▸ **TASK ITEM**
Take the listing that follows and copy it precisely.
┌──
Definition inb (io_address : Z) : X Z :=
  v <- c_IOVirtualised io_address value32 BIOS_INB_OFFSET ;;
  match v with
  | Some v => ret (u8 v)
  | None => f <- routine INB io_address ;; call_inb f io_address
  end.
Definition outb (io_address value : Z) : X unit :=
  v <- c_IOVirtualised io_address value BIOS_OUTB_OFFSET ;;
  match v with
  | Some _ => ret tt
  | None => f <- routine OUTB io_address ;; call_outb f io_address value
  end.
Definition inw (io_address : Z) : X Z :=
  v <- c_IOVirtualised io_address value32 BIOS_INW_OFFSET ;;
  match v with
  | Some v => ret (u16 v)
  | None => f <- routine INW io_address ;; call_inw f io_address
  end.
Definition outw (io_address value : Z) : X unit :=
  v <- c_IOVirtualised io_address value BIOS_OUTW_OFFSET ;;
  match v with
  | Some _ => ret tt
  | None => f <- routine OUTW io_address ;; call_outw f io_address value
  end.
Definition ind (io_address : Z) : X Z :=
  v <- c_IOVirtualised io_address value32 BIOS_IND_OFFSET ;;
  match v with
  | Some v => ret v
  | None =>
      low <- inw io_address ;;
      high <- inw (u16 (io_address + 2)) ;;
      ret (low .| (high .<< 16))
  end.
Definition outd (io_address value : Z) : X unit :=
  v <- c_IOVirtualised io_address value BIOS_OUTD_OFFSET ;;
  match v with
  | Some _ => ret tt
  | None =>
      outw io_address (u16 (value .& 0xffff)) ;;
      outw (u16 (io_address + 2)) (u16 (value .>> 16))
  end.

End Virtualised.
End Routing.

(** ** Building the bus *)

(** The routines of an adapter are there. *)
Definition in_kinds : list kind := [INB; INW; IND; INSB; INSW; INSD].
Definition out_kinds : list kind := [OUTB; OUTW; OUTD; OUTSB; OUTSW; OUTSD].
Definition serves (ks : list kind) (r : ios) (a : Z) : Prop :=
  0 <= a < IO_MAX_NUMBER_ADAPTORS /\ Forall (fun k => Ios_function r k a <> null) ks.

Definition plugged (r : ios) (a_in a_out : Z) : Prop := serves in_kinds r a_in /\ serves out_kinds r a_out.
Definition wired (r : ios) : Prop :=
  plugged r EMPTY_ADAPTOR EMPTY_ADAPTOR /\
  forall p, 0 <= p < PC_IO_MEM_SIZE -> plugged r (Ios_in_adapter_table r p) (Ios_out_adapter_table r p).

(** The calls a device makes when it is initialised or removed. *)
Inductive wiring :=
| DefineIn (adapter : Z) (inb_func inw_func insb_func insw_func : fptr)
| DefineOut (adapter : Z) (outb_func outw_func outsb_func outsw_func : fptr)
| DefineInd (adapter : Z) (ind_func insd_func : fptr)
| DefineOutd (adapter : Z) (outd_func outsd_func : fptr)
| Connect (io_address adapter mode : Z)
| Disconnect (io_address adapter : Z).

Definition perform {E S} `{HasIos S} (w : wiring) : M E S unit :=
  match w with
  | DefineIn a b w sb sw => io_define_in_routines a b w sb sw
  | DefineOut a b w sb sw => io_define_out_routines a b w sb sw
  | DefineInd a d sd => io_define_ind_routine a d sd
  | DefineOutd a d sd => io_define_outd_routine a d sd
  | Connect p a m => io_connect_port p a m
  | Disconnect p a => io_disconnect_port p a
  end.

(** An adapter number in the tables, with a byte routine; ports connected to adapters
    declared before. *)
Definition allowed (w : wiring) (r : ios) : Prop :=
  match w with
  | DefineIn a b _ _ _ | DefineOut a b _ _ _ => 0 <= a < IO_MAX_NUMBER_ADAPTORS /\ b <> null
  | DefineInd a _ _ | DefineOutd a _ _ => 0 <= a < IO_MAX_NUMBER_ADAPTORS
  | Connect p a m =>
      (m .& IO_READ <> 0 -> serves in_kinds r a) /\ (m .& IO_WRITE <> 0 -> serves out_kinds r a)
  | Disconnect p _ => 0 <= p < PC_IO_MEM_SIZE
  end.

(** States of the bus after [io_init], wiring and the work of devices. *)
Inductive built {S} `{HasIos S} (E : Type) : S -> Prop :=
| built_init s s' : io_init (E := E) s = Ret tt s' -> built E s'
| built_wire s w s' : built E s -> allowed w (the_ios s) -> perform (E := E) w s = Ret tt s' -> built E s'
| built_work s s' : built E s -> the_ios s' = the_ios s -> built E s'.
(* ===== verification/Ica.v ===== *)
(** * Interrupt controllers

    The two 8259 interrupt controllers of [base/system/ica.c]: requests, priorities,
    the acknowledge cycle, end of interrupt, the command ports and action interrupts.

    Host notifications are part of the state or parameters: the CPU's interrupt line
    is [hw_int] ([host_set_hw_int], [host_clear_hw_int]), [PurgeLostIretHookLine] does
    nothing, and the functions devices register (end of interrupt hooks, action
    callbacks) are the parameters [eoi_hook] and [run_callback].  A line number beyond
    the eight entries of an adapter's arrays is the outcome [Undefined], and so is the
    entry of [isr_time_decay] for depth [MAX_ISR_DEPTH], which it does not have. *)

From S2P Require Import Prelude Cpu Arith Shift Xcptn MulDiv Mem Tlb.

Module Ica.
Import Tlb.

(** [ADAPTER_STATE] of [ica.h]; a callback function is its identity. *)
Record ADAPTER_STATE := mkADAPTER {
  ica_master : bool;
  ica_irr : Z;
  ica_isr : Z;
  ica_imr : Z;
  ica_ssr : Z;
  ica_base : Z;
  ica_hipri : Z;
  ica_mode : Z;
  ica_count : Z -> Z;
  ica_int_line : Z;
  ica_cpu_int : bool;
  callback_parm : Z -> Z;
  callback_fn : Z -> option Z;
  isr_depth : Z -> Z;
  isr_progress : Z -> Z -> Z;
  isr_time_decay : Z -> Z -> Z
}.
└──
▸ **TASK ANSWER**
Definition inb (io_address : Z) : X Z :=
  v <- c_IOVirtualised io_address value32 BIOS_INB_OFFSET ;;
  match v with
  | Some v => ret (u8 v)
  | None => f <- routine INB io_address ;; call_inb f io_address
  end.
Definition outb (io_address value : Z) : X unit :=
  v <- c_IOVirtualised io_address value BIOS_OUTB_OFFSET ;;
  match v with
  | Some _ => ret tt
  | None => f <- routine OUTB io_address ;; call_outb f io_address value
  end.
Definition inw (io_address : Z) : X Z :=
  v <- c_IOVirtualised io_address value32 BIOS_INW_OFFSET ;;
  match v with
  | Some v => ret (u16 v)
  | None => f <- routine INW io_address ;; call_inw f io_address
  end.
Definition outw (io_address value : Z) : X unit :=
  v <- c_IOVirtualised io_address value BIOS_OUTW_OFFSET ;;
  match v with
  | Some _ => ret tt
  | None => f <- routine OUTW io_address ;; call_outw f io_address value
  end.
Definition ind (io_address : Z) : X Z :=
  v <- c_IOVirtualised io_address value32 BIOS_IND_OFFSET ;;
  match v with
  | Some v => ret v
  | None =>
      low <- inw io_address ;;
      high <- inw (u16 (io_address + 2)) ;;
      ret (low .| (high .<< 16))
  end.
Definition outd (io_address value : Z) : X unit :=
  v <- c_IOVirtualised io_address value BIOS_OUTD_OFFSET ;;
  match v with
  | Some _ => ret tt
  | None =>
      outw io_address (u16 (value .& 0xffff)) ;;
      outw (u16 (io_address + 2)) (u16 (value .>> 16))
  end.

End Virtualised.
End Routing.

(** ** Building the bus *)

(** The routines of an adapter are there. *)
Definition in_kinds : list kind := [INB; INW; IND; INSB; INSW; INSD].
Definition out_kinds : list kind := [OUTB; OUTW; OUTD; OUTSB; OUTSW; OUTSD].
Definition serves (ks : list kind) (r : ios) (a : Z) : Prop :=
  0 <= a < IO_MAX_NUMBER_ADAPTORS /\ Forall (fun k => Ios_function r k a <> null) ks.

Definition plugged (r : ios) (a_in a_out : Z) : Prop := serves in_kinds r a_in /\ serves out_kinds r a_out.
Definition wired (r : ios) : Prop :=
  plugged r EMPTY_ADAPTOR EMPTY_ADAPTOR /\
  forall p, 0 <= p < PC_IO_MEM_SIZE -> plugged r (Ios_in_adapter_table r p) (Ios_out_adapter_table r p).

(** The calls a device makes when it is initialised or removed. *)
Inductive wiring :=
| DefineIn (adapter : Z) (inb_func inw_func insb_func insw_func : fptr)
| DefineOut (adapter : Z) (outb_func outw_func outsb_func outsw_func : fptr)
| DefineInd (adapter : Z) (ind_func insd_func : fptr)
| DefineOutd (adapter : Z) (outd_func outsd_func : fptr)
| Connect (io_address adapter mode : Z)
| Disconnect (io_address adapter : Z).

Definition perform {E S} `{HasIos S} (w : wiring) : M E S unit :=
  match w with
  | DefineIn a b w sb sw => io_define_in_routines a b w sb sw
  | DefineOut a b w sb sw => io_define_out_routines a b w sb sw
  | DefineInd a d sd => io_define_ind_routine a d sd
  | DefineOutd a d sd => io_define_outd_routine a d sd
  | Connect p a m => io_connect_port p a m
  | Disconnect p a => io_disconnect_port p a
  end.

(** An adapter number in the tables, with a byte routine; ports connected to adapters
    declared before. *)
Definition allowed (w : wiring) (r : ios) : Prop :=
  match w with
  | DefineIn a b _ _ _ | DefineOut a b _ _ _ => 0 <= a < IO_MAX_NUMBER_ADAPTORS /\ b <> null
  | DefineInd a _ _ | DefineOutd a _ _ => 0 <= a < IO_MAX_NUMBER_ADAPTORS
  | Connect p a m =>
      (m .& IO_READ <> 0 -> serves in_kinds r a) /\ (m .& IO_WRITE <> 0 -> serves out_kinds r a)
  | Disconnect p _ => 0 <= p < PC_IO_MEM_SIZE
  end.

(** States of the bus after [io_init], wiring and the work of devices. *)
Inductive built {S} `{HasIos S} (E : Type) : S -> Prop :=
| built_init s s' : io_init (E := E) s = Ret tt s' -> built E s'
| built_wire s w s' : built E s -> allowed w (the_ios s) -> perform (E := E) w s = Ret tt s' -> built E s'
| built_work s s' : built E s -> the_ios s' = the_ios s -> built E s'.
(* ===== verification/Ica.v ===== *)
(** * Interrupt controllers

    The two 8259 interrupt controllers of [base/system/ica.c]: requests, priorities,
    the acknowledge cycle, end of interrupt, the command ports and action interrupts.

    Host notifications are part of the state or parameters: the CPU's interrupt line
    is [hw_int] ([host_set_hw_int], [host_clear_hw_int]), [PurgeLostIretHookLine] does
    nothing, and the functions devices register (end of interrupt hooks, action
    callbacks) are the parameters [eoi_hook] and [run_callback].  A line number beyond
    the eight entries of an adapter's arrays is the outcome [Undefined], and so is the
    entry of [isr_time_decay] for depth [MAX_ISR_DEPTH], which it does not have. *)

From S2P Require Import Prelude Cpu Arith Shift Xcptn MulDiv Mem Tlb.

Module Ica.
Import Tlb.

(** [ADAPTER_STATE] of [ica.h]; a callback function is its identity. *)
Record ADAPTER_STATE := mkADAPTER {
  ica_master : bool;
  ica_irr : Z;
  ica_isr : Z;
  ica_imr : Z;
  ica_ssr : Z;
  ica_base : Z;
  ica_hipri : Z;
  ica_mode : Z;
  ica_count : Z -> Z;
  ica_int_line : Z;
  ica_cpu_int : bool;
  callback_parm : Z -> Z;
  callback_fn : Z -> option Z;
  isr_depth : Z -> Z;
  isr_progress : Z -> Z -> Z;
  isr_time_decay : Z -> Z -> Z
}.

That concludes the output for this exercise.